■ Exercise requirements: Each record below must be retyped exactly, with nothing left out.

[Supplied data — start]

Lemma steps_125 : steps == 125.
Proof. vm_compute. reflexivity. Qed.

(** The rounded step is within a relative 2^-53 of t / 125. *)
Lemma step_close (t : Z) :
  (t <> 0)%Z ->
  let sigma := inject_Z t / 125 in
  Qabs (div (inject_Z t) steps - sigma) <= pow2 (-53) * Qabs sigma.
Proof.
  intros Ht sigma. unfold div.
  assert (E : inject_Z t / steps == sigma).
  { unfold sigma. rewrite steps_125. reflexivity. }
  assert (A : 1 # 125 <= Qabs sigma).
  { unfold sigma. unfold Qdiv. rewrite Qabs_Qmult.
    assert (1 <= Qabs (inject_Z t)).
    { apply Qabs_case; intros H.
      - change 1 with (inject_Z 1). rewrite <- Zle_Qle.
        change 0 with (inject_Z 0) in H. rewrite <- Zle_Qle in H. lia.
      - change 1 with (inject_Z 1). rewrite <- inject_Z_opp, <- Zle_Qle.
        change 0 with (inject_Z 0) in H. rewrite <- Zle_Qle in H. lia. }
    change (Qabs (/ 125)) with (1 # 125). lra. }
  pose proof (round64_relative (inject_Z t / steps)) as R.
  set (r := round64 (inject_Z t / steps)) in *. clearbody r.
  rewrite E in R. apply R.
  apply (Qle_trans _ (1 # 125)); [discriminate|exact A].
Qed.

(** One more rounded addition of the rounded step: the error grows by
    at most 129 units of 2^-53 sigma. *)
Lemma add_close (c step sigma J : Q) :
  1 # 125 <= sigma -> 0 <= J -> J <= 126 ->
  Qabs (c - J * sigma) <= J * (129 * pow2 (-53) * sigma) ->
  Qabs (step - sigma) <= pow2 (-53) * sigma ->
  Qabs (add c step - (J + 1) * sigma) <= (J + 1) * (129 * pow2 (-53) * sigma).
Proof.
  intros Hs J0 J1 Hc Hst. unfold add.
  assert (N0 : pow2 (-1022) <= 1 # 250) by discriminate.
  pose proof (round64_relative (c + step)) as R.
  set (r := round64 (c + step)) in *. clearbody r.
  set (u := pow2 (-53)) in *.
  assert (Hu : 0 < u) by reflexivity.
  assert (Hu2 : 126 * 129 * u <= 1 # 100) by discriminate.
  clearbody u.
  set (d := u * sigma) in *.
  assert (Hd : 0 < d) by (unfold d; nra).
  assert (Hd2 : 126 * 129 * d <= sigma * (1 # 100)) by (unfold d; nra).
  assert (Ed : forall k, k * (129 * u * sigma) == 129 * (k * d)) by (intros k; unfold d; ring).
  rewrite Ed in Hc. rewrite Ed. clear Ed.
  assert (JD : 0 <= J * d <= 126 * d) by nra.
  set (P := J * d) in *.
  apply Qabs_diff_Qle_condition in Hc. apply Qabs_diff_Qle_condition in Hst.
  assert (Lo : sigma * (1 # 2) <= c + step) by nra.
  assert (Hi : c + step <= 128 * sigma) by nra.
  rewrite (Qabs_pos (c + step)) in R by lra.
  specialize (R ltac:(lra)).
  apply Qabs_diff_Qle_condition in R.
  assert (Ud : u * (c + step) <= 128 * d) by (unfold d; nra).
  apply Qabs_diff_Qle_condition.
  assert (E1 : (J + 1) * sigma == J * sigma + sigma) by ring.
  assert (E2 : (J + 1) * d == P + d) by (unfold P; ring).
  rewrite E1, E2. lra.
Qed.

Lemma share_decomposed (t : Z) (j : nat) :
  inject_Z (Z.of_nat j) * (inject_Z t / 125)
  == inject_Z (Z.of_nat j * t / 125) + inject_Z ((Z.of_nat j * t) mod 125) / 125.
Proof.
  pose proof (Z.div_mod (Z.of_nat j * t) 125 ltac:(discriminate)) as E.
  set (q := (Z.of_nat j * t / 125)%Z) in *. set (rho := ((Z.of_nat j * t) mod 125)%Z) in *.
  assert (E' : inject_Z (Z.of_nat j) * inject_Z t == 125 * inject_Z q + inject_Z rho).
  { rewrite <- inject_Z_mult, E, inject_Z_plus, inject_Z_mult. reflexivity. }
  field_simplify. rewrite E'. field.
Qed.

[Supplied data — finish]

■ Answer space:
Lemma steps_125 : steps == 125.
Proof. vm_compute. reflexivity. Qed.

(** The rounded step is within a relative 2^-53 of t / 125. *)
Lemma step_close (t : Z) :
  (t <> 0)%Z ->
  let sigma := inject_Z t / 125 in
  Qabs (div (inject_Z t) steps - sigma) <= pow2 (-53) * Qabs sigma.
Proof.
  intros Ht sigma. unfold div.
  assert (E : inject_Z t / steps == sigma).
  { unfold sigma. rewrite steps_125. reflexivity. }
  assert (A : 1 # 125 <= Qabs sigma).
  { unfold sigma. unfold Qdiv. rewrite Qabs_Qmult.
    assert (1 <= Qabs (inject_Z t)).
    { apply Qabs_case; intros H.
      - change 1 with (inject_Z 1). rewrite <- Zle_Qle.
        change 0 with (inject_Z 0) in H. rewrite <- Zle_Qle in H. lia.
      - change 1 with (inject_Z 1). rewrite <- inject_Z_opp, <- Zle_Qle.
        change 0 with (inject_Z 0) in H. rewrite <- Zle_Qle in H. lia. }
    change (Qabs (/ 125)) with (1 # 125). lra. }
  pose proof (round64_relative (inject_Z t / steps)) as R.
  set (r := round64 (inject_Z t / steps)) in *. clearbody r.
  rewrite E in R. apply R.
  apply (Qle_trans _ (1 # 125)); [discriminate|exact A].
Qed.

(** One more rounded addition of the rounded step: the error grows by
    at most 129 units of 2^-53 sigma. *)
Lemma add_close (c step sigma J : Q) :
  1 # 125 <= sigma -> 0 <= J -> J <= 126 ->
  Qabs (c - J * sigma) <= J * (129 * pow2 (-53) * sigma) ->
  Qabs (step - sigma) <= pow2 (-53) * sigma ->
  Qabs (add c step - (J + 1) * sigma) <= (J + 1) * (129 * pow2 (-53) * sigma).
Proof.
  intros Hs J0 J1 Hc Hst. unfold add.
  assert (N0 : pow2 (-1022) <= 1 # 250) by discriminate.
  pose proof (round64_relative (c + step)) as R.
  set (r := round64 (c + step)) in *. clearbody r.
  set (u := pow2 (-53)) in *.
  assert (Hu : 0 < u) by reflexivity.
  assert (Hu2 : 126 * 129 * u <= 1 # 100) by discriminate.
  clearbody u.
  set (d := u * sigma) in *.
  assert (Hd : 0 < d) by (unfold d; nra).
  assert (Hd2 : 126 * 129 * d <= sigma * (1 # 100)) by (unfold d; nra).
  assert (Ed : forall k, k * (129 * u * sigma) == 129 * (k * d)) by (intros k; unfold d; ring).
  rewrite Ed in Hc. rewrite Ed. clear Ed.
  assert (JD : 0 <= J * d <= 126 * d) by nra.
  set (P := J * d) in *.
  apply Qabs_diff_Qle_condition in Hc. apply Qabs_diff_Qle_condition in Hst.
  assert (Lo : sigma * (1 # 2) <= c + step) by nra.
  assert (Hi : c + step <= 128 * sigma) by nra.
  rewrite (Qabs_pos (c + step)) in R by lra.
  specialize (R ltac:(lra)).
  apply Qabs_diff_Qle_condition in R.
  assert (Ud : u * (c + step) <= 128 * d) by (unfold d; nra).
  apply Qabs_diff_Qle_condition.
  assert (E1 : (J + 1) * sigma == J * sigma + sigma) by ring.
  assert (E2 : (J + 1) * d == P + d) by (unfold P; ring).
  rewrite E1, E2. lra.
Qed.

Lemma share_decomposed (t : Z) (j : nat) :
  inject_Z (Z.of_nat j) * (inject_Z t / 125)
  == inject_Z (Z.of_nat j * t / 125) + inject_Z ((Z.of_nat j * t) mod 125) / 125.
Proof.
  pose proof (Z.div_mod (Z.of_nat j * t) 125 ltac:(discriminate)) as E.
  set (q := (Z.of_nat j * t / 125)%Z) in *. set (rho := ((Z.of_nat j * t) mod 125)%Z) in *.
  assert (E' : inject_Z (Z.of_nat j) * inject_Z t == 125 * inject_Z q + inject_Z rho).
  { rewrite <- inject_Z_mult, E, inject_Z_plus, inject_Z_mult. reflexivity. }
  field_simplify. rewrite E'. field.
Qed.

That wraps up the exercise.